Normalne święta po pandemii COVID-19. Tłumy wiernych w kościołach [WIDEO]
Po dwóch latach pandemicznych obostrzeń, jakie obowiązywały również w kościołach, wierni bez ograniczeń mogą uczestniczyć we wszystkich wielkanownych obrzędach. Jak mówią wierni, najważniejsze jest, aby wspólnie uczestniczyć we mszy św. w Niedzielę Zmartwychwstania Pańskiego, bo to najważniejsze wydarzenie w kalendarzu Kościoła katolickiego.
Przeczytaj także:
– Najważniejsze święto kościelne w roku i religijne, bardzo ważne. I takie poczucie wspólnoty, to jest na pewno to miejsce, gdzie trzeba być w tym momencie – mówią Iwona i Krzysztof mieszkańcy Katowic.
– My zwykle chodzimy o tej porze po to, żeby Śniadanie Wielkanocne zjeść o normalnej porze, a już po mszy – opowiada Lidiusz mieszkaniec Katowic.
– Dodają nam siły i pozwalają przetrwać też ten trudne momenty. Możemy się pomodlić, możemy swoje troski powierzyć naszemu Panu i to też właśnie dodaje nam tej siły na dalsze życie – mówi Wiesława mieszkanka Katowic.

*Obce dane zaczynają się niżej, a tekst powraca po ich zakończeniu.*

Lemma lives_life o m : lives o m → life (view_of m).
Proof.
  induction 1 as [env Hn|env c m Hm IH Hn Hf].
  - change (life (view_of (construct env))). constructor; try apply NoDup_nil_2; try done; try (by intros ? ?%not_elem_of_nil).
    all: try (by intros ??? [? _]); try (by intros ??????[? _]); by intros ????? [? _].
  - apply life_run; [done| |done|done]. eapply reachable_stored, lives_reachable, Hm.
Qed.

(** ** The theorems *)

Lemma live_run m r : stored MAX_MANAGER_RUN_HISTORY m → r ∈ live m →
  ∃ i, heap m !! i = Some r ∧ mget (id r) (runs m) = Some i.
Proof.
  intros Hst Hr. unfold live in Hr. apply list_elem_of_omap in Hr as ([k i] & Hin & Hi). cbn in Hi. exists i. split; [done|].
  pose proof (st_runs _ _ Hst k i Hin) as Hk. rewrite list_lookup_fmap, Hi in Hk. injection Hk as ->. by apply elem_mget; [apply Hst|].
Qed.

Lemma live_task o m r : lives o m → r ∈ live m →
  ∃ n b p i, owns (view_of m) n b p ∧ Scheduler.runId p = id r ∧ mget (id r) (runs m) = Some i ∧ heap m !! i = Some r
             ∧ task_ok (view_of m) n b (task_id p) (core r).
Proof.
  intros Hm Hr. pose proof (lives_life o m Hm) as Hl. pose proof (reachable_stored o m (lives_reachable o m Hm)) as Hst.
  destruct (live_run m r Hst Hr) as (i & Hi & Hk). assert (Hin : id r ∈ v_ids (view_of m)).
  { rewrite v_ids_view. apply list_elem_of_fmap_2. by eapply list_elem_of_lookup_2. }
  destruct (lf_owner _ Hl _ Hin) as (n & b & p & Ho & Hp). exists n, b, p, i. split_and!; try done.
  apply (lf_task _ Hl n b p i (core r) Ho); [by rewrite Hp|]. cbn. by rewrite list_lookup_fmap, Hi.
Qed.

Lemma task_in b p : p ∈ b_prepared b → task_id p ∈ Scheduler.ids (b_prepared b).
Proof. exact (list_elem_of_fmap_2 (λ q, task_id q) (b_prepared b) p). Qed.

Lemma done_runs_settled o m n b p r : lives o m → batches m !! n = Some b → batch_done b = true → p ∈ b_prepared b →
  get (Scheduler.runId p) m = Some r → phase r = phase_settled ∧ over (status r).
Proof.
  intros Hm Hb Hd Hp Hr. pose proof (lives_life o m Hm) as Hl. unfold get in Hr. destruct (mget _ (runs m)) as [i|] eqn:Hi; [|done]. cbn in Hr.
  pose proof (lf_task _ Hl n b p i (core r) ltac:(done) Hi) as Hok. cbn [view_of v_core] in Hok. rewrite list_lookup_fmap, Hr in Hok.
  specialize (Hok eq_refl). unfold task_ok in Hok. rewrite (proj1 (batch_done_stages b) Hd) in Hok; [exact Hok|]. by apply task_in.
Qed.

(** A batch that has ended reports settled runs only: when all its tasks are done, every run of the
    batch that the history still holds is settled, and no result that the caller gets says
    pending or running. *)
Theorem batch_results_are_settled o m n b : lives o m → batches m !! n = Some b → batch_done b = true →
  (∀ p r, p ∈ b_prepared b → get (Scheduler.runId p) m = Some r → phase r = phase_settled ∧ over (status r))
  ∧ ∀ env t, t ∈ taskOutcomes env true b m → bt_result t ≠ Some (inr run_pending) ∧ bt_result t ≠ Some (inr run_running).
Proof.
  intros Hm Hb Hd. pose proof (λ p r, done_runs_settled o m n b p r Hm Hb Hd) as Hs. split; [exact Hs|].
  intros env t Ht. unfold taskOutcomes in Ht. apply elem_of_app in Ht as [(q & -> & _)%list_elem_of_fmap|(p & -> & Hp)%list_elem_of_fmap]; [done|].
  destruct (get (Scheduler.runId p) m) as [r|] eqn:Hr; [|done]. destruct (Hs p r Hp Hr) as [_ [H1 H2]]. cbn. destruct (result r); split; congruence.
Qed.

(** No run is left hanging: every run of the history that is running has an outstanding call of
    the model or of the child behind it, and every pending one belongs to a task that still waits
    in a batch that is not closed. *)
Theorem no_run_is_left_hanging o m r : lives o m → r ∈ live m →
  (status r = run_running → ∃ j, j ∈ jobs m ∧ heap m !! x_run (exec_of j) = Some r)
  ∧ (status r = run_pending → ∃ n b p, batches m !! n = Some b ∧ p ∈ b_prepared b ∧ Scheduler.runId p = id r
       ∧ b_closed b = false ∧ stage_of (b_sched b) (task_id p) = waits_).
Proof.
  intros Hm Hr. destruct (live_task o m r Hm Hr) as (n & b & p & i & Ho & Hp & Hi & Hh & Hok). pose proof (lives_life o m Hm) as Hl.
  unfold task_ok in Hok. cbn [core fst snd] in Hok. destruct (stage_of (b_sched b) (task_id p)) eqn:Est.
  - destruct Hok as [Hs Hph]. split; [congruence|]. intros _. destruct Ho as [Hb Hpb]. exists n, b, p. split_and!; try done.
    destruct (b_closed b) eqn:Ec; [|done]. pose proof (bo_closed b (lf_batch _ Hl n b Hb) Ec) as Hd.
    rewrite (proj1 (batch_done_stages b) Hd) in Est; [done|]. by apply task_in.
  - destruct Hok as [[_ [_ [H1 H2]]]|(_ & Hs & x & Hx & Hxn & Hxt)]; [split; intros E; [by destruct H2|by destruct H1]|]. split; [|congruence]. intros _.
    apply list_elem_of_fmap in Hx as (j & -> & Hj). exists j. split; [done|].
    assert (E : i = x_run (exec_of j)); [|by rewrite <-E]. apply (run_of_exec (view_of m) n b p (exec_of j) i Hl Ho).
    + apply (lf_exec _ Hl). by apply list_elem_of_fmap_2.
    + by rewrite Hp.
    + by split.
  - destruct Hok as [_ [H1 H2]]. split; intros E; [by destruct H2|by destruct H1].
Qed.

(** Cancelling everything reaches every child: afterwards the signal of every outstanding call is
    aborted, and so is the signal of every batch that is not closed, so that no waiting task of it
    starts any more. *)
Theorem cancel_reaches_every_child o env m : lives o m →
  let m' := run o env (c_cancel None) m in
  jobs m' = jobs m ∧ (∀ j, j ∈ jobs m' → aborted (exec_of j) m' = true)
  ∧ ∀ n b, batches m' !! n = Some b → b_closed b = false → Scheduler.aborted (b_sched b) = true.
Proof.
  intros Hm. cbv zeta. cbn [run cancel]. pose proof (lives_life o m Hm) as Hl. pose proof (life_abort_all m Hl) as Hl'.
  pose proof (λ n b, abort_all_aborts m n b Hl) as Ha. split_and!; [|intros j Hj|exact Ha].
  - assert (E2 : ∀ l m, jobs (foldl abort_batch m l) = jobs m) by (intros l; induction l as [|k l IH]; intros m'; [done|exact (IH (abort_batch m' k))]).
    assert (E : ∀ l m, jobs (foldl abort_controller m l) = jobs m) by (intros l; induction l as [|k l IH]; intros m'; [done|exact (IH (abort_controller m' k))]).
    unfold abort_all. by rewrite E2, E.
  - set (m' := abort_all m) in *. clearbody m'. destruct (lf_exec _ Hl' (exec_of j)) as (b & p & [Hb Hp] & Ht & _ & Hst & _); [by apply list_elem_of_fmap_2|].
    cbn in Hb. unfold aborted. rewrite Hb. rewrite (Ha _ b Hb); [done|]. destruct (b_closed b) eqn:Ec; [|done].
    pose proof (bo_closed b (lf_batch _ Hl' _ b Hb) Ec) as Hd. rewrite <-Ht, (proj1 (batch_done_stages b) Hd) in Hst; [done|]. by apply task_in.
Qed.

(** ** Witnesses *)

Import OrchSample.

(** Every call is on time and its new ids are new. *)
Definition fresh_b (env : Env) (c : call) (m : Manager) : bool :=
  match c with
  | c_schedule specs _ =>
      match Scheduler.prepareAiraSchedule (run_uuid env) (imap (scheduled env) (accepted_specs env specs)) with
      | Some (Ok prepared) => bool_decide (NoDup (Scheduler.runId <$> prepared))
                              && forallb (λ p, negb (bool_decide (Scheduler.runId p ∈ id <$> heap m))) prepared
      | _ => true
      end
  | _ => true
  end.
Fixpoint lives_b (o : Options) (m : Manager) (l : list (Env * call)) : bool :=
  match l with
  | [] => true
  | c :: l => clock_ok c && fresh_b c.1 c.2 m && lives_b o (run o c.1 c.2 m) l
  end.
Lemma fresh_b_ok env c m : fresh_b env c m = true → fresh env c m.
Proof.
  destruct c; try done. cbn [fresh_b fresh]. intros H prepared Hp. rewrite Hp in H. apply andb_true_iff in H as [H1%bool_decide_eq_true H2].
  split; [done|]. intros p Hin Hk. rewrite forallb_forall in H2. specialize (H2 p (proj1 (list_elem_of_In _ _) Hin)).
  rewrite bool_decide_eq_true_2 in H2 by done. done.
Qed.
Lemma steps_lives o m l : lives o m → lives_b o m l = true → lives o (steps o m l).
Proof.
  revert m. induction l as [|[env c] l IH]; intros m Hm Hl; [done|]. cbn [lives_b fst snd] in Hl. apply andb_true_iff in Hl as [Hc Hl].
  apply andb_true_iff in Hc as [Hc Hf]. apply (IH (run o env c m)); [|done]. unfold clock_ok in Hc. cbn [fst] in Hc. bool_prop.
  apply lives_step; [done|lia|by apply fresh_b_ok].
Qed.
Lemma run0_lives l : lives_b options0 (createAiraOrchestrationManager (env0 0)) (numbered l) = true → lives options0 (run0 l).
Proof. apply steps_lives, lives_start. cbn. unfold MAX_DATE. lia. Qed.

Definition ended (m : Manager) : bool := match batches m with b :: _ => batch_done b | [] => false end.
Lemma ended_inv m : ended m = true → ∃ b, batches m !! 0%nat = Some b ∧ batch_done b = true.
Proof. unfold ended. destruct (batches m) as [|b l]; [done|]. by exists b. Qed.
Definition first_runs (m : Manager) : bool := match live m with r :: _ => bool_decide (status r = run_running) | [] => false end.
Lemma first_runs_inv m : first_runs m = true → ∃ r, r ∈ live m ∧ status r = run_running.
Proof. unfold first_runs. destruct (live m) as [|r l]; [done|]. intros H%bool_decide_eq_true. exists r. split; [left|done]. Qed.

Definition executing0 : list call :=
  one_task ++ (c_sched 0 <$> [Scheduler.l_start (js "a"); Scheduler.l_deps (js "a"); Scheduler.l_slot (js "a")]).

Lemma history_is_bounded_witness : zlen (runs (run0 nine_batches)) <= MAX_MANAGER_RUN_HISTORY.
Proof. exact (proj1 (history_is_bounded options0 _ (run0_reachable nine_batches ltac:(vm_compute; reflexivity)))). Defined.
Lemma snapshot_counts_the_runs_witness : synced (run0 executing0).
Proof. exact (snapshot_counts_the_runs options0 _ (run0_reachable executing0 ltac:(vm_compute; reflexivity))). Defined.
Lemma batch_results_are_settled_witness : ∃ b, batches (run0 to_the_end) !! 0%nat = Some b
  ∧ ∀ p r, p ∈ b_prepared b → get (Scheduler.runId p) (run0 to_the_end) = Some r → phase r = phase_settled ∧ over (status r).
Proof.
  destruct (ended_inv (run0 to_the_end) ltac:(vm_compute; reflexivity)) as (b & Hb & Hd). exists b. split; [exact Hb|].
  exact (proj1 (batch_results_are_settled options0 _ 0%nat b (run0_lives to_the_end ltac:(vm_compute; reflexivity)) Hb Hd)).
Defined.
Lemma no_run_is_left_hanging_witness : ∃ r j, r ∈ live (run0 executing0) ∧ j ∈ jobs (run0 executing0).
Proof.
  destruct (first_runs_inv (run0 executing0) ltac:(vm_compute; reflexivity)) as (r & Hr & Hs). exists r.
  destruct (proj1 (no_run_is_left_hanging options0 _ r (run0_lives executing0 ltac:(vm_compute; reflexivity)) Hr) Hs) as (j & Hj & _).
  exists j. split; [exact Hr|exact Hj].
Defined.
Lemma cancel_reaches_every_child_witness : jobs (run options0 (env0 9) (c_cancel None) (run0 executing0)) = jobs (run0 executing0).
Proof. exact (proj1 (cancel_reaches_every_child options0 (env0 9) _ (run0_lives executing0 ltac:(vm_compute; reflexivity)))). Defined.
End OrchLives.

– Chciałbym tak, życzyć Wszystkim miłości Wielkiego Czwartku, męstwa Wielkiego Piątku, nadziei Wielkiej Soboty i radości Wielkiej Niedzieli – opowiada Aleksander Ciochoń mieszkaniec Katowic.
– Te Święta Wielkanocne, ta Pascha tego roku z końcówką 22 ma i może mieć wyjątkowy charakter, wręcz niepowtarzalny, którego jeszcze nigdy w naszym życiu nie było. Dlatego, że w wielu kościołach, w wielu domach, wielu mieszkaniach te Święta będą przeżywane dwa razy. Dziś pierwszy raz w naszej kulturze zachodniej zgodnie z kalendarzem Papieża Grzegorza i za tydzień w kulturze wschodniej zgodnie z kalendarzem Papieża Juliana. Ci wszyscy, którzy goszczą w swoich domach naszych barci z Ukrainy, będą dzielić się jajkiem dwa razy i dziś i za tydzień i im serdecznie zazdrościmy i gratulujemy. Te święta w ten sposób mogą nabrać takiego niesamowitego wymiaru. Te święta w tych dwóch odcieniach, tych dwóch kolorach mogą stać się jak ten dzisiejszy Piotr i Jan, którzy biegną do grobu – mówi ksiądz Łukasz Dziura z Archikatedry Chrystusa Króla w Katowicach.
Wprawdzie o epidemii koronawiusa powoi zapominamy, ale tegroczne święta będą specyficzne z innego powodu. W doach, które goszczą ukraińskich uchodźców, będą obchodzone podwójnie, bo chrześcijanie prawosławni Wielkanoc będą świętować za tydzień.